In this project, not only do you implement an UKF, but also use it to catch an escaped car driving in a circular path. The run away car will be being sensed by a stationary sensor, that is able to measure both noisy lidar and radar data. The capture vehicle will need to use these measurements to close in on the run away car. To capture the run away car the capture vehicle needs to come within .1 unit distance of its position. However the capture car and the run away car have the same max velocity, so if the capture vehicle wants to catch the car, it will need to predict where the car will be ahead of time.
1. mkdir build
2. cd build
3. cmake ..
4. make
5. ./UnscentedKF
6. and run the simulator and select Bonus Challenge: Catch the Run Away Car
The summary of the files and folders int repo is provided in the table below:
File/Folder | Definition |
---|---|
src/json.hpp | Various definitions. |
src/ukf.cpp | Initializes the filter, calls the predict and update function, defines the predict and |
src/ukf.h | update functions. |
Src/measurement_package.h | Definition of the package of measures. |
src/tools.cpp | Contains the function that calculate root mean squared error (RMSE). |
src/tools.h | |
src/main.cpp | Has several functions within main(), communicates with the Term 2 Simulator receiving data |
measurements, calls a function to run the Kalman filter, calls a function to calculate RMSE | |
these all handle the uWebsocketIO communication between the simulator and it'sself. | |
src | Folder where are all the source files of the project. |
build | Folder where the project executable has been compiled. |
Note that the programs that need to be written to accomplish the project are src/ukf.cpp, ukf.h, and main.cpp which will use some stragety to catch the car, just going to the cars current esimtated position will not be enough since the capture vehicle is not fast enough. There are a number of different strageties you can use to try to catch the car, but all will likely involve prediciting where the car will be in the future which the UKF can do. Also remember that the run away car is simplying moving a circular path without any noise in its movements.
Here is the main protcol that main.cpp uses for uWebSocketIO in communicating with the simulator.
INPUT: values provided by the simulator to the c++ program
// current noiseless position state of the capture vehicle, called hunter
["hunter_x"] ["hunter_y"] ["hunter_heading"]
// get noisy lidar and radar measurments from the run away car.
["lidar_measurement"] ["radar_measurement"]

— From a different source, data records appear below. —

(** * Recommendation engine of the restaurant bot ([src/main.py])

    A shallow embedding of [RestaurantBot] and of the helpers it calls:
    [_convert_google_drive_url], [_filter_by_menu],
    [_smart_fallback_selection], [_fallback_selection_dict] and
    [get_recommendation].

    Conventions.
    - A Python [str] is a [string] holding its UTF-8 bytes.  UTF-8 is
      self-synchronising, so the byte-wise substring test coincides with
      Python's code-point-wise [in] on well-formed text.
    - A venue record (a Python [dict]) is a [gmap string string]; the
      records are never written to by the code, so they are values.
    - Python lists that are shared or updated in place live in a heap of
      list objects and are handled through their address.
    - Randomness and the external ranking call are supplied by an
      [Oracle]; theorems quantify over it.
    - The class [\d] of [re] is read on the ASCII digits, and a score,
      a Python float, is kept as a rational. *)

From Stdlib Require Import ZArith QArith Lqa Ascii String.
From stdpp Require Import gmap strings list fin_maps sorting.

Local Open Scope string_scope.
Local Open Scope list_scope.

(** ** Python string primitives *)

Module Str.

(** [s.startswith(p)] *)
Fixpoint startswith (p s : string) : bool :=
  match p, s with
  | EmptyString, _ => true
  | String _ _, EmptyString => false
  | String a p', String b s' => Ascii.eqb a b && startswith p' s'
  end.

(** [needle in hay] *)
Fixpoint contains (needle hay : string) : bool :=
  startswith needle hay ||
  match hay with
  | EmptyString => false
  | String _ t => contains needle t
  end.

(** [any(keyword in text for keyword in keywords)] *)
Definition any_in (keywords : list string) (text : string) : bool :=
  existsb (fun keyword => contains keyword text) keywords.

Definition is_empty (s : string) : bool :=
  match s with EmptyString => true | String _ _ => false end.

Definition in_range (lo hi c : ascii) : bool :=
  (N_of_ascii lo <=? N_of_ascii c)%N && (N_of_ascii c <=? N_of_ascii hi)%N.

Fixpoint take_while (f : ascii -> bool) (s : string) : string :=
  match s with
  | EmptyString => EmptyString
  | String c t => if f c then String c (take_while f t) else EmptyString
  end.

Fixpoint drop (n : nat) (s : string) : string :=
  match n, s with
  | O, _ => s
  | S _, EmptyString => EmptyString
  | S n', String _ t => drop n' t
  end.

Fixpoint all (f : ascii -> bool) (s : string) : bool :=
  match s with
  | EmptyString => true
  | String c t => f c && all f t
  end.

(** The regular expression class [\d], on ASCII text. *)
Definition is_digit (c : ascii) : bool := in_range "0" "9" c.

(** The characters removed by [str.strip()] that are one byte long. *)
Definition is_space (c : ascii) : bool :=
  in_range "009" "013" c || in_range "028" "032" c.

OUTPUT: values provided by the c++ program to the simulator
// best particle values used for calculating the error evaluation
["turn"] <= the desired angle of the capture car "hunter" no limit for the anlge ["dist"] <= the desired distance to move the capture car "hunter" can't move faster than run away car
Unscented Kalman Filter Produces results as the x-position is shown as 'px', y-position as 'py', velocity in the x-direction is 'vx', while velocity in the y-direction is 'vy'.
Could improve the parametrization and analyze all cases in which it could be divided by 0 to obtain a better result.